MMvIB ETM price profile adapter

The API is available at http://localhost:9201/openapi

The project is based on TNO's Flask REST API template. For more information, see below.

Container

Use: docker-compose build to build the image Run the image using docker-compose up -d.

Test the model adapter locally

  1. create a .env file based on the .env.template file
  2. run 'pip install -e .'
  3. run the test_etm.py application from the test directory

Flask REST API Template

This is a skeleton application for a REST API. It contains a modular setup that should prevent annoying circular imports that are sometimes an issue when scaling up Flask applications. It also contains a generic library of code developed in other projects (under tno/shared).

The key dependencies are:

Using the application

The application can run in Docker or locally. There is a docker-compose.infra.yml file which is meant for infrastructure services, which are not part of your application. The purpose is to run that always, and then you can either use the docker-compose.yml to start the API, or run it locally.

The Makefile contains a number of common commands. To get started, you can run make dev and it should build the Docker image and start the API in Gunicorn with the automatic reloader. If you wish to use the Flask local dev server, either modify the docker-compose.yml file or start it outside of Docker, for example with make dev-local.

Before running the application locally though, you are advised to create a virtual environment. Install the dependencies using pip install -r requirements.txt, or make requirements. Then, copy the .env-template file to .env.

Either way, the API should start on http://localhost:9200. Access the autogenerated docs through http://localhost:9200/openapi or http://localhost:9200/redoc.

How to use this template

You would typically copy this template, and replace all instances of "flask_rest_api" with the name of your application. Application specific code would then go under tno/<your_application_name>/. Adding code under tno/shared is of course also possible, but keep in mind that the goal of that folder is to allow for sharing between multiple repositories. A proper way to actually set that up still needs to be figured out though.

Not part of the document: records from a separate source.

(* ===== verification/MirrorBuddyGroup.v ===== *)
(** * Mirror buddy groups: sequence numbers for mirrored operations

    Models [common/nodes/MirrorBuddyGroup.h] and [MirrorBuddyGroup.c].  Every
    mirrored operation acquires a sequence number; the numbers in flight are kept
    in an array used as a binary heap whose entries point back to the caller's
    handle variable, the finished ones in a ring buffer from which later
    operations acknowledge.  The caller's handle variables are a memory of their
    own ([handles]): the handle at address [h] holds the array index it points to.
    Array indices and counts are below 2^17 ([doneBufferSize] is a uint16_t), so
    they are naturals here; sequence numbers are 64-bit words. *)

From S2P Require Import Prelude.

Record BuddySequenceNumber := mkBSN { pSelf : Z; value : Z }.

Record MirrorBuddyGroup := mkMBG {
  groupID : Z; firstTargetID : Z; secondTargetID : Z;
  sequence : Z;
  slotsAvail : nat;                                (* the semaphore's count *)
  seqNoInFlight : list (option BuddySequenceNumber);  (* None: never written *)
  inFlightSize : nat; inFlightCapacity : nat;
  finishedSeqNums : list (option Z);
  firstFinishedIndex : nat; finishedCount : nat;
  refs : Z }.

Definition ENOENT : Z := 2.
Definition EINTR : Z := 4.
Definition EAGAIN : Z := 11.

(** Allocation can fail for the struct ([ok1]), the heap or the ring buffer. *)
Definition MirrorBuddyGroup_constructFromTargetIDs (ok1 ok2 ok3 : bool)
    (groupID doneBufferSize firstTargetID secondTargetID : Z) : option MirrorBuddyGroup :=
  if negb ok1 then None
  else if doneBufferSize =? 0 then None
  else if negb ok2 then None
  else if negb ok3 then None
  else
    let n := Z.to_nat doneBufferSize in
    Some (mkMBG groupID firstTargetID secondTargetID 0 n (replicate n None) 0 n
            (replicate n None) 0 0 1).

(** [None]: the last reference is gone and the group is freed. *)
Definition MirrorBuddyGroup_put (this : MirrorBuddyGroup) : option MirrorBuddyGroup :=
  let r := refs this - 1 in
  if r =? 0 then None
  else Some (mkMBG (groupID this) (firstTargetID this) (secondTargetID this) (sequence this)
    (slotsAvail this) (seqNoInFlight this) (inFlightSize this) (inFlightCapacity this)
    (finishedSeqNums this) (firstFinishedIndex this) (finishedCount this) r).

Definition kref_get (this : MirrorBuddyGroup) : MirrorBuddyGroup :=
  mkMBG (groupID this) (firstTargetID this) (secondTargetID this) (sequence this)
    (slotsAvail this) (seqNoInFlight this) (inFlightSize this) (inFlightCapacity this)
    (finishedSeqNums this) (firstFinishedIndex this) (finishedCount this) (refs this + 1).

Definition set_slots (n : nat) (this : MirrorBuddyGroup) : MirrorBuddyGroup :=
  mkMBG (groupID this) (firstTargetID this) (secondTargetID this) (sequence this)
    n (seqNoInFlight this) (inFlightSize this) (inFlightCapacity this)
    (finishedSeqNums this) (firstFinishedIndex this) (finishedCount this) (refs this).

Definition set_sequence (v : Z) (this : MirrorBuddyGroup) : MirrorBuddyGroup :=
  mkMBG (groupID this) (firstTargetID this) (secondTargetID this) v
    (slotsAvail this) (seqNoInFlight this) (inFlightSize this) (inFlightCapacity this)
    (finishedSeqNums this) (firstFinishedIndex this) (finishedCount this) (refs this).

Definition set_heap (arr : list (option BuddySequenceNumber)) (n : nat) (this : MirrorBuddyGroup)
    : MirrorBuddyGroup :=
  mkMBG (groupID this) (firstTargetID this) (secondTargetID this) (sequence this)
    (slotsAvail this) arr n (inFlightCapacity this)
    (finishedSeqNums this) (firstFinishedIndex this) (finishedCount this) (refs this).

Definition set_finished (fin : list (option Z)) (first count : nat) (this : MirrorBuddyGroup)
    : MirrorBuddyGroup :=
  mkMBG (groupID this) (firstTargetID this) (secondTargetID this) (sequence this)
    (slotsAvail this) (seqNoInFlight this) (inFlightSize this) (inFlightCapacity this)
    fin first count (refs this).

Definition MirrorBuddyGroup_setSeqNoBase (this : MirrorBuddyGroup) (seqNoBase : Z)
    : MirrorBuddyGroup :=
  if sequence this <? seqNoBase then set_sequence seqNoBase this else this.

(** ** Array and handle accesses *)

Definition entry (arr : list (option BuddySequenceNumber)) (i : nat) : outcome BuddySequenceNumber :=
  match arr !! i with Some (Some e) => Done e | _ => Fault end.

Definition swap (arr : list (option BuddySequenceNumber)) (i j : nat)
    : outcome (list (option BuddySequenceNumber)) :=
  x ← of_option (arr !! i); y ← of_option (arr !! j); Done (<[j := x]> (<[i := y]> arr)).

(** [*this->seqNoInFlight[i].pSelf = &this->seqNoInFlight[i]]: the handle variable
    must still exist. *)
Definition fix_handle (arr : list (option BuddySequenceNumber)) (i : nat) (handles : gmap Z nat)
    : outcome (gmap Z nat) :=
  e ← entry arr i;
  match handles !! pSelf e with Some _ => Done (<[pSelf e := i]> handles) | None => Fault end.

(** The result of an acquire call: the error code, and for success what was stored
    through the out parameters. *)
Record Acquired := mkAcq { aSeqNo : Z; aAcknowledgeSeq : Z; aIsSelective : bool }.

(** [signal] says whether a fatal signal interrupts the wait.  [None]: the call
    still waits for a slot.  [Some (r, Some a, ..)]: the out parameters were set; with
    ENOENT the sequence number is 0 and the handle becomes NULL. *)
Definition MirrorBuddyGroup_acquireSequenceNumber (this : MirrorBuddyGroup) (handles : gmap Z nat)
    (handle : Z) (allowWait signal : bool)
    : outcome (option (Z * option Acquired * MirrorBuddyGroup * gmap Z nat)) :=
  match slotsAvail this with
  | O =>
      if allowWait then if signal then Done (Some (EINTR, None, this, handles)) else Done None
      else Done (Some (EAGAIN, None, this, handles))
  | S slots =>
      let this := kref_get (set_slots slots this) in
      if sequence this =? 0 then
        this ← of_option (MirrorBuddyGroup_put (set_slots (S (slotsAvail this)) this));
        Done (Some (ENOENT, None, this, delete handle handles))
      else
        let seqNo := u64 (sequence this + 1) in
        let this := set_sequence seqNo this in
        if (inFlightSize this <? length (seqNoInFlight this))%nat then
          let arr := <[inFlightSize this := Some (mkBSN handle seqNo)]> (seqNoInFlight this) in
          let handles := <[handle := inFlightSize this]> handles in
          let this := set_heap arr (S (inFlightSize this)) this in
          if (0 <? finishedCount this)%nat then
            ack ← of_option (finishedSeqNums this !! firstFinishedIndex this);
            ack ← of_option ack;
            let this := set_finished (finishedSeqNums this)
              (S (firstFinishedIndex this) mod inFlightCapacity this) (finishedCount this - 1) this in
            Done (Some (0, Some (mkAcq seqNo ack true), this, handles))
          else
            e ← entry arr 0;
            Done (Some (0, Some (mkAcq seqNo (u64 (value e - 1)) false), this, handles))
        else Fault
  end.

(** The loop that moves the released entry to the root; [fuel] bounds the steps,
    and an index is at least halved by each. *)
Fixpoint sift_up (fuel : nat) (arr : list (option BuddySequenceNumber)) (handles : gmap Z nat)
    (index : nat) : outcome (list (option BuddySequenceNumber) * gmap Z nat) :=
  match index with
  | O => Done (arr, handles)
  | _ =>
      match fuel with
      | O => Fault
      | S fuel' =>
          let parentIndex := (index / 2)%nat in
          arr ← swap arr index parentIndex;
          handles ← fix_handle arr index handles;
          handles ← fix_handle arr parentIndex handles;
          sift_up fuel' arr handles parentIndex
      end
  end.

(** The index of the smaller child, or [i] itself if it is minimal. *)
Definition min_node (arr : list (option BuddySequenceNumber)) (size i : nat) : outcome nat :=
  let leftChild := (2 * i + 1)%nat in
  let rightChild := (2 * i + 2)%nat in
  minNode ←
    (if (leftChild <? size)%nat then
       l ← entry arr leftChild; m ← entry arr i;
       Done (if value l <? value m then leftChild else i)
     else Done i);
  if (rightChild <? size)%nat then
    r ← entry arr rightChild; m ← entry arr minNode;
    Done (if value r <? value m then rightChild else minNode)
  else Done minNode.

(** The loop that moves the new root down; each step increases [i]. *)
Fixpoint sift_down (fuel : nat) (arr : list (option BuddySequenceNumber)) (handles : gmap Z nat)
    (size i : nat) : outcome (list (option BuddySequenceNumber) * gmap Z nat) :=
  match fuel with
  | O => Fault
  | S fuel' =>
      minNode ← min_node arr size i;
      if (minNode =? i)%nat then Done (arr, handles)
      else
        arr ← swap arr i minNode;
        handles ← fix_handle arr i handles;
        handles ← fix_handle arr minNode handles;
        sift_down fuel' arr handles size minNode
  end.

(** Result: the group, [None] once the last reference was dropped. *)
Definition MirrorBuddyGroup_releaseSequenceNumber (this : MirrorBuddyGroup) (handles : gmap Z nat)
    (handle : Z) : outcome (option MirrorBuddyGroup * gmap Z nat) :=
  slot ← of_option (handles !! handle);
  let '(first, count, nextFinishedIndex) :=
    if (finishedCount this <? inFlightCapacity this)%nat then
      (firstFinishedIndex this, S (finishedCount this),
       (firstFinishedIndex this + S (finishedCount this) - 1) mod inFlightCapacity this)%nat
    else
      let f := (S (firstFinishedIndex this) mod inFlightCapacity this)%nat in
      (f, finishedCount this, f) in
  e ← entry (seqNoInFlight this) slot;
  if (nextFinishedIndex <? length (finishedSeqNums this))%nat then
    let this := set_finished (<[nextFinishedIndex := Some (value e)]> (finishedSeqNums this))
      first count this in
    '(arr, handles) ← sift_up slot (seqNoInFlight this) handles slot;
    let size := (inFlightSize this - 1)%nat in
    arr ← swap arr 0 size;
    handles ← fix_handle arr 0 handles;
    handles ← fix_handle arr size handles;
    '(arr, handles) ← sift_down (S size) arr handles size 0;
    let this := set_slots (S (slotsAvail this)) (set_heap arr size this) in
    Done (MirrorBuddyGroup_put this, handles)
  else Fault.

Your endpoints would go under tno/<your_application_name/apis, grouped by file. Don't forget to register your blueprints in tno/<your_application_name>/__init__.py.

Notable features

There is a very permissive setup of CORS, so that an arbitrary frontend can perform requests to this REST PAI.

The application contains a setup of structlog, a structured logging framework. This makes it trivial to perform more advanced logging, and will by default output JSON logs in production and colored tab-separated logs in development.

For dependency management we use pip-tools, which is a combination of pip-compile (which generates a requirements.txt from a requirements.in file) and pip-sync (which synchronizes your virtualenv to the exact state as specified in the requirements.txt).

The configuration of Flask-Migrate set up to facilitate database migrations through Alembic.

There is a basic configuration of mypy (see mypy.ini) for static type checking.

Design decisions

Flask-smorest

Flask-smorest is but one option for REST APIs in Flask. It seems currently the most up to date option, and added bonuses are that it is relatively lightweight, building on top of existing paradigms from Flask (such as Blueprints) and building on top of marshmallow for schema validation.

Flask-Restless just generates REST-like API's for your database models. This is not really REST and can be quite fragile.

Flask-RESTPlus is pretty nice and is very similar to Flask-smorest. It is heavier than Flask-smorest though, inventing more of their own paradigms on top of Flask. It is hardly maintained though.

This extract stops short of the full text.